(* ===== verification/Wire.v ===== *)
(** * JSON on the wire: from the request text to the reply text

    [App] takes a request body already parsed ([payload]).  This file
    puts the text back in front of it and behind it:
    - [express_json] is what [app.use(express.json())] (line 23 of
      [src/index.js]) does with the text of an [application/json] body
      (body-parser 1.x, strict mode): an empty body is left to the
      default [{}]; a first non-white character other than [{] or [[] is
      a 400; otherwise the text goes to [JSON.parse] of [Json];
    - [reply_text] is what [res.status(c).json(b)] (lines 43, 76, 81,
      101, 144, 147) sends: [JSON.stringify(b)].

    The lemmas compose [Json] with [App] and [Replies]: the object a
    client posts as JSON text reaches the contact handler as it was
    sent, and every reply the handler leaves is sent as text that the
    client's [JSON.parse] reads back to the reply's body. *)

From Stdlib Require Import String Ascii List ZArith Bool.
From S2P Require Import Prelude JsValue Json Validate Mail Runtime Handlers Resume Interleave Replies App.
Import ListNotations.
Local Open Scope string_scope.

(** [express.json()] on the text of the body; [None] when [JSON.parse]
    would produce a value outside [jsval] ([PBeyond]). *)
Definition express_json (text : string) : option payload :=
  if String.eqb text "" then Some NoBody
  else match skip_json_ws text with
       | String c _ =>
           if is_code 123 c || is_code 91 c then
             match json_parse text with
             | PParsed v => Some (JsonBody v)
             | PError => Some MalformedJson
             | PBeyond => None
             end
           else Some MalformedJson
       | EmptyString => Some MalformedJson
       end.

(** The status and the text [res.json] sends for a handler's reply. *)
Definition reply_text (r : response) : option (Z * string) :=
  option_map (fun t => (status r, t)) (json_stringify (body r)).

(** What the client reads from a reply text with [JSON.parse]. *)
Definition client_reads (t : Z * string) : Z * parsed := (fst t, json_parse (snd t)).

(** A reply whose text reads back, in the client, to its own status and
    body. *)
Definition reads_back (c : Z) (b : jsval) : Prop :=
  option_map client_reads (reply_text {| status := c; body := b |}) = Some (c, PParsed b).

(** ** Lemmas *)

Lemma res_within_weaken {R} (ok ok' : Z -> jsval -> Prop) (w : world R) :
  (forall c b, ok c b -> ok' c b) -> res_within ok w -> res_within ok' w.
Proof. unfold res_within. destruct (w_res w); auto. Qed.

Lemma reads_back_wire c b : json_wire b = true -> reads_back c b.
Proof.
  intros Hw. unfold reads_back, reply_text, json_stringify. simpl.
  rewrite (wire_defined b Hw). simpl. unfold client_reads. simpl. now rewrite stringify_parse.
Qed.

(** The six fixed bodies are [json_wire], so their texts read back. *)
Lemma replies_read_back i c b : allowed (replies_of i) c b -> reads_back c b.
Proof.
  intros Hin. apply reads_back_wire.
  destruct i; simpl in Hin; repeat destruct Hin as [Hin|Hin]; try contradiction;
    injection Hin as <- <-; reflexivity.
Qed.

(** An object posted as JSON text reaches [express.json] as itself. *)
Lemma express_json_object ps :
  json_wire (JObj ps) = true -> express_json (stringify (JObj ps)) = Some (JsonBody (JObj ps)).
Proof.
  intros Hw. unfold express_json. rewrite (stringify_parse _ Hw). reflexivity.
Qed.

Section Exchange.
Context {R : Type} `{MailRelay R}.
Variable e : env.

(** C27. A client that posts [JSON.stringify(obj)] to [/api/contact],
    for an object [JSON.parse] can produce, gets [obj] itself to the
    contact handler through [express.json()], and whatever the relay
    answers, the reply the handler leaves is one of the three fixed
    replies, sent as text that the client's [JSON.parse] reads back to
    the same status and body. *)
Theorem contact_json_exchange ps (w : world R) :
  json_wire (JObj ps) = true -> res_within (allowed contact_replies) w ->
  exists pl, express_json (stringify (JObj ps)) = Some pl /\
    app_handle e {| method := "POST"; path := "/api/contact"; payload_of := pl |} w =
      finish (contact_handler e (JObj ps) w) /\
    res_within (fun c b => allowed contact_replies c b /\ reads_back c b)
      (snd (contact_handler e (JObj ps) w)).
Proof.
  intros Hw Hres. exists (JsonBody (JObj ps)).
  split; [now apply express_json_object|]. split; [reflexivity|].
  apply res_within_weaken with (ok := allowed (replies_of (Contact (JObj ps)))).
  { intros c b Hc. split; [exact Hc | exact (replies_read_back _ _ _ Hc)]. }
  change (contact_handler e (JObj ps) w) with (incoming_handler e (Contact (JObj ps)) w).
  rewrite <- (incoming_interp e (Contact (JObj ps)) w).
  apply interp_res_within; [apply incoming_responds_only | exact Hres].
Qed.

(** C34. The spec maps errors while parsing a request to the generic
    500 of the endpoint layer.  In the code, a body that is not JSON
    text never reaches a handler, whatever its path: [express.json()]
    (line 23, before the routes) forwards a 400 error, which Express
    answers itself, and the world is left as it was. *)
Theorem malformed_body_400 text p (w : world R) :
  text <> EmptyString -> json_parse text = PError ->
  exists pl, express_json text = Some pl /\
    app_handle e {| method := "POST"; path := p; payload_of := pl |} w = (FrameworkReply 400, w).
Proof.
  intros Hne Hp. exists MalformedJson. split; [|reflexivity].
  unfold express_json. destruct text as [|c t]; [contradiction|]. simpl String.eqb.
  destruct (skip_json_ws (String c t)) as [|c' t']; [reflexivity|].
  destruct (is_code 123 c' || is_code 91 c'); [now rewrite Hp | reflexivity].
Qed.
End Exchange.
(** * ClimateMap.jsx: the raster-to-contour pipeline

    A shallow embedding of the algorithmic core of [src/ClimateMap.jsx]:
    the zone classifier ([assignZone], [colorForWi], [colorForThreshold]),
    the rasterizer ([buildRasterFromPoints]), the reprojection closures
    [yToLat] and [xToLon], the ring flattening and the contour loop of
    [ContourLayer], the corner-cutting smoother ([chaikinSmooth]), the
    rectangles of [ZoneRasterLayer] ([cells]), and of the component
    [ClimateMap] the year navigation ([handlePrevYear], [handleNextYear], the
    playback tick, [currentData]), the zone counts ([zoneStats]) and the
    extremes of the statistics panel.

    Every number of the source is an ECMAScript Number, an IEEE 754 binary64
    value.  The functions are written once over an interface [JsNumber] of the
    operations the source applies to numbers, and the interface has two
    instances: [Float64], Rocq's primitive binary64 floats, which is what the
    program computes with, and [Exact], the rationals, which is the arithmetic
    without rounding that the formulas of the source are designed in.

    Arrays are lists, a [Set] and a [Map] are the lists of their entries in
    insertion order, and an object with fixed fields is a record.  The
    rendering of the React components, the loading of the data and the grid
    synthesizer ([computeWi], [generateGridData]) are not part of the
    development; the contour generator of d3-contour is a parameter. *)

From Stdlib Require Import List ZArith QArith Qround Qabs Lqa Lia Bool String.
From Stdlib Require Import Permutation SetoidList SetoidPermutation Sorted.
From Stdlib Require Import Floats DecimalString.
Import ListNotations.

Set Implicit Arguments.
Close Scope Q_scope.

(** ** Numbers *)

Declare Scope js_scope.
Delimit Scope js_scope with js.

(** The operations of the source on numbers.  [lit] is a numeric literal of
    the source text (or an array length turned into a number); [strictEq] is
    [===]; [toFixed3 x] is [+x.toFixed(3)]; [NaN] is what arithmetic on
    [undefined] yields. *)
Class JsNumber (num : Type) : Type := {
  lit : Q -> num;
  add : num -> num -> num;
  sub : num -> num -> num;
  mul : num -> num -> num;
  div : num -> num -> num;
  lt : num -> num -> bool;
  le : num -> num -> bool;
  strictEq : num -> num -> bool;
  isNaN : num -> bool;
  isFinite : num -> bool;
  mathMax : num -> num -> num;
  mathMin : num -> num -> num;
  toFixed3 : num -> num;
  NaN : num
}.

Arguments lit {num _} _%_Q.

Infix "+" := add : js_scope.
Infix "-" := sub : js_scope.
Infix "*" := mul : js_scope.
Infix "/" := div : js_scope.
Infix "<?" := lt (at level 70) : js_scope.
Infix "<=?" := le (at level 70) : js_scope.
Infix "===" := strictEq (at level 70) : js_scope.
Notation "a !== b" := (negb (strictEq a b)) (at level 70) : js_scope.

(** An array length as a number. *)
Definition ofLength {num} `{JsNumber num} (n : nat) : num :=
  lit (inject_Z (Z.of_nat n)).

(** [SameValueZero], the equality of [Set] and [Map] keys: [===], except that
    NaN is equal to itself. *)
Definition sameValueZero {num} `{JsNumber num} (a b : num) : bool :=
  strictEq a b || (isNaN a && isNaN b).

(** *** binary64 *)

Module Float64.

(** An integer below 2^53 in magnitude, as the binary64 value it is. *)
Definition ofZ (z : Z) : float :=
  match z with
  | Z0 => PrimFloat.zero
  | Zpos _ => PrimFloat.of_uint63 (Uint63.of_Z z)
  | Zneg p => PrimFloat.opp (PrimFloat.of_uint63 (Uint63.of_Z (Zpos p)))
  end.

(** A decimal literal [n/d] denotes the binary64 value nearest to it, which
    is the correctly rounded quotient of the two integers. *)
Definition literal (q : Q) : float :=
  PrimFloat.div (ofZ (Qnum q)) (ofZ (Zpos (Qden q))).

(** [Math.max]: NaN if an argument is NaN, and [+0] above [-0]. *)
Definition max (a b : float) : float :=
  if PrimFloat.is_nan a || PrimFloat.is_nan b then PrimFloat.nan
  else if PrimFloat.ltb a b then b
  else if PrimFloat.ltb b a then a
  else if PrimFloat.get_sign a then b else a.

(** [Math.min]: NaN if an argument is NaN, and [-0] below [+0]. *)
Definition min (a b : float) : float :=
  if PrimFloat.is_nan a || PrimFloat.is_nan b then PrimFloat.nan
  else if PrimFloat.ltb a b then a
  else if PrimFloat.ltb b a then b
  else if PrimFloat.get_sign a then a else b.

(** The rational that mantissa [m] and exponent [e] stand for. *)
Definition exactValue (m : positive) (e : Z) : Q :=
  match e with
  | Z0 => Zpos m # 1
  | Zpos _ => (Zpos m * 2 ^ e)%Z # 1
  | Zneg p => Zpos m # (2 ^ p)%positive
  end.

(** [+x.toFixed(3)]: [x] is written with three decimals, the nearest such
    decimal and the larger one on a tie, and the text is read back.  From
    2^43 on the values are more than 0.001 apart and the text reads back as
    [x]; zero is written without a sign. *)
Definition toFixed3 (x : float) : float :=
  match Prim2SF x with
  | S754_zero _ => PrimFloat.zero
  | S754_finite s m e =>
      if PrimFloat.leb (ofZ (2 ^ 43)) (PrimFloat.abs x) then x
      else
        let n := Qfloor (exactValue m e * 1000 + (1 # 2)) in
        let r := literal (n # 1000) in
        if s then PrimFloat.opp r else r
  | _ => x
  end.

End Float64.

#[export] Instance Float64_number : JsNumber float := {|
  lit := Float64.literal;
  add := PrimFloat.add;
  sub := PrimFloat.sub;
  mul := PrimFloat.mul;
  div := PrimFloat.div;
  lt := PrimFloat.ltb;
  le := PrimFloat.leb;
  strictEq := PrimFloat.eqb;
  isNaN := PrimFloat.is_nan;
  isFinite := PrimFloat.is_finite;
  mathMax := Float64.max;
  mathMin := Float64.min;
  toFixed3 := Float64.toFixed3;
  NaN := PrimFloat.nan
|}.

(** *** Exact arithmetic *)

Module Exact.

Definition max (a b : Q) : Q := if Qle_bool a b then b else a.
Definition min (a b : Q) : Q := if Qle_bool a b then a else b.

Definition toFixed3 (x : Q) : Q :=
  let n := Qfloor (Qabs x * 1000 + (1 # 2)) in
  if Qle_bool 0 x then n # 1000 else (- n) # 1000.

End Exact.

#[export] Instance Exact_number : JsNumber Q := {|
  lit := fun q => q;
  add := Qplus;
  sub := Qminus;
  mul := Qmult;
  div := Qdiv;
  lt := fun a b => negb (Qle_bool b a);
  le := Qle_bool;
  strictEq := Qeq_bool;
  isNaN := fun _ => false;
  isFinite := fun _ => true;
  mathMax := Exact.max;
  mathMin := Exact.min;
  toFixed3 := Exact.toFixed3;
  NaN := 0%Q
|}.

Bind Scope js_scope with float.

(** A literal of the source as the binary64 value it denotes. *)
Definition f64 (q : Q) : float := Float64.literal q.

Arguments f64 q%_Q.

(** ** Curve smoother *)

Section Smoother.

Context {num : Type} `{JsNumber num}.

(** A vertex [[lat, lng]]. *)
Local Abbreviation LatLng := (num * num)%type.

(** [pts[i]].  Every index the smoother reads lies inside the array; the
    default stands for [undefined]. *)
Definition item (pts : list LatLng) (i : nat) : LatLng :=
  nth i pts (NaN, NaN).

Definition cutQ (p q : LatLng) : LatLng :=
  (lit 0.75 * fst p + lit 0.25 * fst q,
   lit 0.75 * snd p + lit 0.25 * snd q)%js.

Definition cutR (p q : LatLng) : LatLng :=
  (lit 0.25 * fst p + lit 0.75 * fst q,
   lit 0.25 * snd p + lit 0.75 * snd q)%js.

(** [pts.length > 2 && pts[0][0] === pts[n-1][0] && pts[0][1] === pts[n-1][1]] *)
Definition isClosed (pts : list LatLng) : bool :=
  (2 <? length pts)%nat
  && (fst (item pts 0) === fst (item pts (length pts - 1)))%js
  && (snd (item pts 0) === snd (item pts (length pts - 1)))%js.

(** The inner [for] loop: the two cut points of every edge [i], [i+1] for
    [startIndex <= i < endIndex - 1]. *)
Definition cutEdges (pts : list LatLng) (startIndex endIndex : nat) : list LatLng :=
  flat_map (fun i => [cutQ (item pts i) (item pts (i + 1));
                      cutR (item pts i) (item pts (i + 1))])
           (seq startIndex (endIndex - 1 - startIndex)).

(** The re-closing step at the end of a pass over a closed ring.  With an
    empty [next] the source would read [next[0][0]] of [undefined]; a pass
    over three or more points never leaves [next] empty. *)
Definition reclose (next : list LatLng) : list LatLng :=
  if (length next =? 0)%nat
     || (fst (item next 0) !== fst (item next (length next - 1)))%js
     || (snd (item next 0) !== snd (item next (length next - 1)))%js
  then next ++ [(fst (item next 0), snd (item next 0))]
  else next.

(** One turn of the outer loop: [next] as built from [pts]. *)
Definition chaikinPass (closed : bool) (pts : list LatLng) : list LatLng :=
  let n := length pts in
  let startIndex := if closed then 0 else 1 in
  let endIndex := if closed then n else n - 1 in
  let next := if closed then [] else [item pts 0] in
  let next := next ++ cutEdges pts startIndex endIndex in
  let next := if closed then next else next ++ [item pts (n - 1)] in
  if closed then reclose next else next.

(** The outer loop [for (it = 0; it < iterations; it++)], left early once
    a pass has produced more than 12000 points.  [iterations] is 4 when the
    caller gives none; the contour layer passes 4. *)
Fixpoint chaikinLoop (closed : bool) (iterations : nat) (pts : list LatLng)
  : list LatLng :=
  match iterations with
  | O => pts
  | S rest =>
      let next := chaikinPass closed pts in
      if (12000 <? Z.of_nat (length next))%Z then next
      else chaikinLoop closed rest next
  end.

Definition chaikinSmooth (latlngs : list LatLng) (iterations : nat) : list LatLng :=
  if (length latlngs <? 3)%nat then latlngs
  else chaikinLoop (isClosed latlngs) iterations latlngs.

End Smoother.

(** ** Zone classifier *)

(** The six zones, named as the strings the source returns. *)
Module Zone.

Inductive t : Set := I | II | III | IV | V | VI.

Definition name (z : t) : string :=
  match z with
  | I => "I" | II => "II" | III => "III" | IV => "IV" | V => "V" | VI => "VI"
  end.

End Zone.

Record ZoneInfo : Set := { color : string; label : string; range : string }.

(** The object [climateZones], keyed by zone. *)
Definition climateZones (z : Zone.t) : ZoneInfo :=
  match z with
  | Zone.I => {| color := "#2563eb"; label := "亜寒帯"; range := "< 15" |}
  | Zone.II => {| color := "#059669"; label := "冷温帯"; range := "15-45" |}
  | Zone.III => {| color := "#65a30d"; label := "中間温帯"; range := "45-85" |}
  | Zone.IV => {| color := "#d97706"; label := "暖温帯"; range := "85-180" |}
  | Zone.V => {| color := "#dc2626"; label := "亜熱帯"; range := "180-240" |}
  | Zone.VI => {| color := "#7c2d12"; label := "熱帯"; range := "> 240" |}
  end.
(** * Nawatech FAQ chatbot: the retrieval-and-answer pipeline

    A shallow embedding of the Python sources under [app/] and the
    properties of the specification that concern them.

    Conventions of the embedding
    - a Python [str] is a [string]; the character classes used by
      [str.split], [str.strip], [str.lower] and the regular expressions
      are the ASCII ones, so a [string] stands for an ASCII text;
    - a Python [float] is an exact rational ([Q]): sums, products and
      quotients are computed without rounding error, [round(x, 2)] is
      rounding to the nearest hundredth, ties to even;
    - the heuristic evaluation is embedded a second time as the
      interpreter computes it ([HeuristicEvaluator]): there a [float] is
      an IEEE 754 binary64 value and a [str] is a sequence of Unicode
      code points;
    - a Python [dict] with string keys is a [gmap string _];
    - code that performs network calls runs in a state-and-exception
      monad whose state is the list of HTTP requests attempted so far;
    - an exception is a value [Exn kind message]; only exceptions derived
      from [Exception] are modelled. *)

From Stdlib Require Import Ascii String QArith Qminmax Qround Qabs Lqa SpecFloat.
From stdpp Require Import base list strings pretty gmap.

Local Open Scope string_scope.
Local Open Scope list_scope.
Local Open Scope nat_scope.

(** ** Python values and exceptions *)

Module Py.

Definition float := Q.

Record exn := Exn { exn_kind : string; exn_msg : string }.

(** [str(e)] *)
Definition str_exn (e : exn) : string := exn_msg e.

(** A fragment of Python's object universe, enough for the dictionaries
    that travel between the answer generator and its collaborators. *)
#[warnings="-register-all"]
Inductive pyval :=
| PNone
| PStr (s : string)
| PFloat (x : float)
| PList (l : list pyval)
| PDict (d : gmap string pyval).
(** The body of the [for num in email_nums] loop once [email_obj] is
    there: the world and the list [emails] after it. *)
Definition process_candidate (st : world * list Email) (email_obj : Email)
  : world * list Email :=
  let '(w, emails) := st in
  match generate_email_hash (now w) email_obj with
  | Raise _ => (add_log w (LogError "Error fetching email"), emails)
  | Ok h =>
      let email_obj := prepare email_obj h in
      let '(existing, w) :=
        email_exists w (message_id email_obj) (email_hash email_obj) in
      let email_obj :=
        match existing with
        | Some (c :: i) => set_id email_obj (c :: i)
        | _ => email_obj
        end in
      let '(_, w) := save_email w email_obj in
      if found existing
      then (add_log w (LogInfo "Email updated"), emails)
      else (add_log w (LogInfo "Email fetched and saved"), emails ++ [email_obj])
  end.

(** The whole body of the loop, for a message whose subject and sender
    are [str] over U+0000..U+00FF. *)
Definition process_message (account : string) (st : world * list Email)
           (m : option raw_message) : world * list Email :=
  match _fetch_single_email account m with
  | None => st
  | Some email_obj => process_candidate st email_obj
  end.

Definition surrogate (k : N) : N := (55296 + k mod 2048)%N.

(** [str(v)] *)
Definition str_of (v : header_value) : text :=
  match v with
  | Str s => to_text s
  | Surrogate before k after => before ++ [surrogate k] ++ after
  | HeaderObject shown => shown
  end.

(** [generate_email_hash] on the object [_fetch_single_email] returns for
    any message: its id is the sequence number and its date is set. *)
Definition generate_email_hash_raw (m : fetched_message) : outcome string :=
  let unique_fields :=
    str_of (raw_subject m) ++ [95%N] ++ str_of (raw_sender m) ++ [95%N]
    ++ to_text (timestamp m) ++ [95%N] ++ decimal (seq m) in
  data <- encode_utf8 unique_fields ;;
  Ok (MD5.hexdigest data).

§ **PROBLEM TO WORK ON**
Beginning at the top of the records above, transcribe each line exactly up to and including the line that holds "a 400; otherwise".

§ **RESPONSE BELOW**
(* ===== verification/Wire.v ===== *)
(** * JSON on the wire: from the request text to the reply text

    [App] takes a request body already parsed ([payload]).  This file
    puts the text back in front of it and behind it:
    - [express_json] is what [app.use(express.json())] (line 23 of
      [src/index.js]) does with the text of an [application/json] body
      (body-parser 1.x, strict mode): an empty body is left to the
      default [{}]; a first non-white character other than [{] or [[] is
      a 400; otherwise the text goes to [JSON.parse] of [Json];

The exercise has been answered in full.